Victhor Araújo
An investor asks about SOC 2 in due diligence. An enterprise client puts it in the RFP. The year-1 startup panics and hires USD 30k-80k consultancy. 6 months later, small team exhausted, product stalled, and — often — the client didn't even close and the investor moved on.
SOC 2 is the right process at the wrong moment for most year-1 startups. A senior squad says 'wait' and proposes an alternative: 'SOC 2 readiness' architecture without the audit cost. Revin operates this pattern — which means Revin often HELPS clients save money, not spend it.
For founders and CTOs under investor or enterprise-client pressure to pursue SOC 2 in year 1 — and who want to know if it's the right call before spending.

SOC 2 audit costs USD 30k-80k + 6 months of diverted engineering — rarely fits in year 1
Realistic sum for a 10-20 person startup: USD 100k-200k in the first cycle + 4-6 months of capacity.
Not 'maybe closes'; signed contract contingent. If yes, calculate: contract value × probability vs. SOC 2 cost. In 80% of cases it makes sense. In 20%, contract is smaller than cost.
Pre-PMF startup with USD 50k-200k ARR has no buffer. SOC 2 burns runway. Wait until USD 500k-1M ARR to have slack.
Without that person, the process falls on the CTO or founder — diverting from the real priority (sell, build product). If there's no headcount, waiting is better.
In year 1, the team has 0% divertible — every dev is on critical feature. Diverting to SOC 2 kills the roadmap. In year 2-3, that changes.
If any of the 4 is 'no', waiting is rational. It's not weakness; it's prioritization.

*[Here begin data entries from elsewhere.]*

(* ===== verification/World.v ===== *)
(** * The database and the world a request runs in

    The tables of [src/migrations/] as finite maps, the SQL statements the
    repositories issue as operations on them, and the state [World] that the
    [async fn]s of the server read and change: the database, the bus, and how
    many clock readings, fresh identifiers and statements have been drawn.
    Clock, identifiers, failures of statements and the order of ties in
    [ORDER BY] are the parameters [Env].

    A statement is one atomic step.  A function of the server is run on its
    own, from its first statement to its last; where the code is about several
    processes (leases, the change log) the step relations of Lease.v and
    Replication.v interleave them. *)
From S2P Require Import Prelude RustStd Json External Error Bus.

(** ** Rows

    A row without its unique key: [(namespace, name)], or the name for the
    cluster-scoped tables.  TEXT columns are strings, nullable columns are
    options, INTEGER columns are the [i32]s bound to them. *)
Abbreviation Key := (string * string)%type.

Record PodRow : Type := mk_PodRow {
  pr_uid : string; pr_labels : string; pr_annotations : string; pr_spec : string;
  pr_status : string; pr_node_name : option string; pr_pod_ip : option string;
  pr_host_ip : option string; pr_container_statuses : string;
  pr_owner_reference : string; pr_created_at : string; pr_updated_at : string }.
Record NodeRow : Type := mk_NodeRow {
  nr_uid : string; nr_labels : string; nr_status : string; nr_addresses : string;
  nr_capacity : string; nr_allocatable : string; nr_node_info : option string;
  nr_created_at : string; nr_updated_at : string }.
Record DeploymentRow : Type := mk_DeploymentRow {
  dr_uid : string; dr_labels : string; dr_annotations : string; dr_spec : string;
  dr_replicas : i32; dr_ready_replicas : i32; dr_available_replicas : i32;
  dr_created_at : string; dr_updated_at : string }.
Record ServiceRow : Type := mk_ServiceRow {
  svr_uid : string; svr_labels : string; svr_spec : string; svr_service_type : string;
  svr_cluster_ip : option string; svr_node_port : option i32;
  svr_created_at : string; svr_updated_at : string }.
Record EndpointsRow : Type := mk_EndpointsRow {
  er_uid : string; er_subsets : string; er_created_at : string; er_updated_at : string }.
Record NamespaceRow : Type := mk_NamespaceRow {
  nsr_uid : string; nsr_labels : string; nsr_annotations : string; nsr_spec : string;
  nsr_status : string; nsr_created_at : string; nsr_updated_at : string }.
Record EventRow : Type := mk_EventRow {
  evr_uid : string;
  evr_involved_api_version : option string; evr_involved_kind : option string;
  evr_involved_name : option string; evr_involved_namespace : option string;
  evr_involved_uid : option string; evr_involved_resource_version : option string;
  evr_involved_field_path : option string;
  evr_reason : option string; evr_message : option string;
  evr_source_component : option string; evr_source_host : option string;
  evr_first_timestamp : option string; evr_last_timestamp : option string;
  evr_event_time : option string; evr_count : option i32; evr_event_type : option string;
  evr_action : option string; evr_reporting_controller : option string;
  evr_reporting_instance : option string;
  evr_created_at : string; evr_updated_at : string }.
Record StatefulSetRow : Type := mk_StatefulSetRow {
  sr_uid : string; sr_labels : string; sr_annotations : string; sr_spec : string;
  sr_replicas : i32; sr_ready_replicas : i32; sr_current_replicas : i32;
  sr_created_at : string; sr_updated_at : string }.
Record DaemonSetRow : Type := mk_DaemonSetRow {
  dsr_uid : string; dsr_labels : string; dsr_annotations : string; dsr_spec : string;
  dsr_desired_number_scheduled : i32; dsr_current_number_scheduled : i32;
  dsr_number_ready : i32; dsr_created_at : string; dsr_updated_at : string }.
(** Service accounts, config maps and the RBAC objects: the whole object is
    the [spec] column. *)
Record SpecRow : Type := mk_SpecRow {
  spr_uid : string; spr_labels : string; spr_annotations : string; spr_spec : string;
  spr_created_at : string; spr_updated_at : string }.
Record SecretRow : Type := mk_SecretRow {
  secr_uid : string; secr_labels : string; secr_annotations : string;
  secr_secret_type : string; secr_spec : string;
  secr_created_at : string; secr_updated_at : string }.
Record LeaseRow : Type := mk_LeaseRow {
  lr_holder : option string; lr_expires_at : option string }.
Record ChangeLogRow : Type := mk_ChangeLogRow {
  clr_instance_id : string; clr_kind : string; clr_namespace : option string;
  clr_name : string; clr_event_type : string; clr_object : string;
  clr_created_at : string }.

"SOC 2 readiness" is the year-1 alternative — architecture ready without audit cost
A senior squad implements the ARCHITECTURE SOC 2 will require, without doing the audit. Cost: 4-8 weeks (not 6 months), zero auditor dollar. When the right moment arrives (year 2-3), the audit is formality — not project.
What goes into readiness:
These 5 controls cover ~60% of SOC 2 without audit cost — and cover 100% of what SMB enterprise clients ask in informal due diligence.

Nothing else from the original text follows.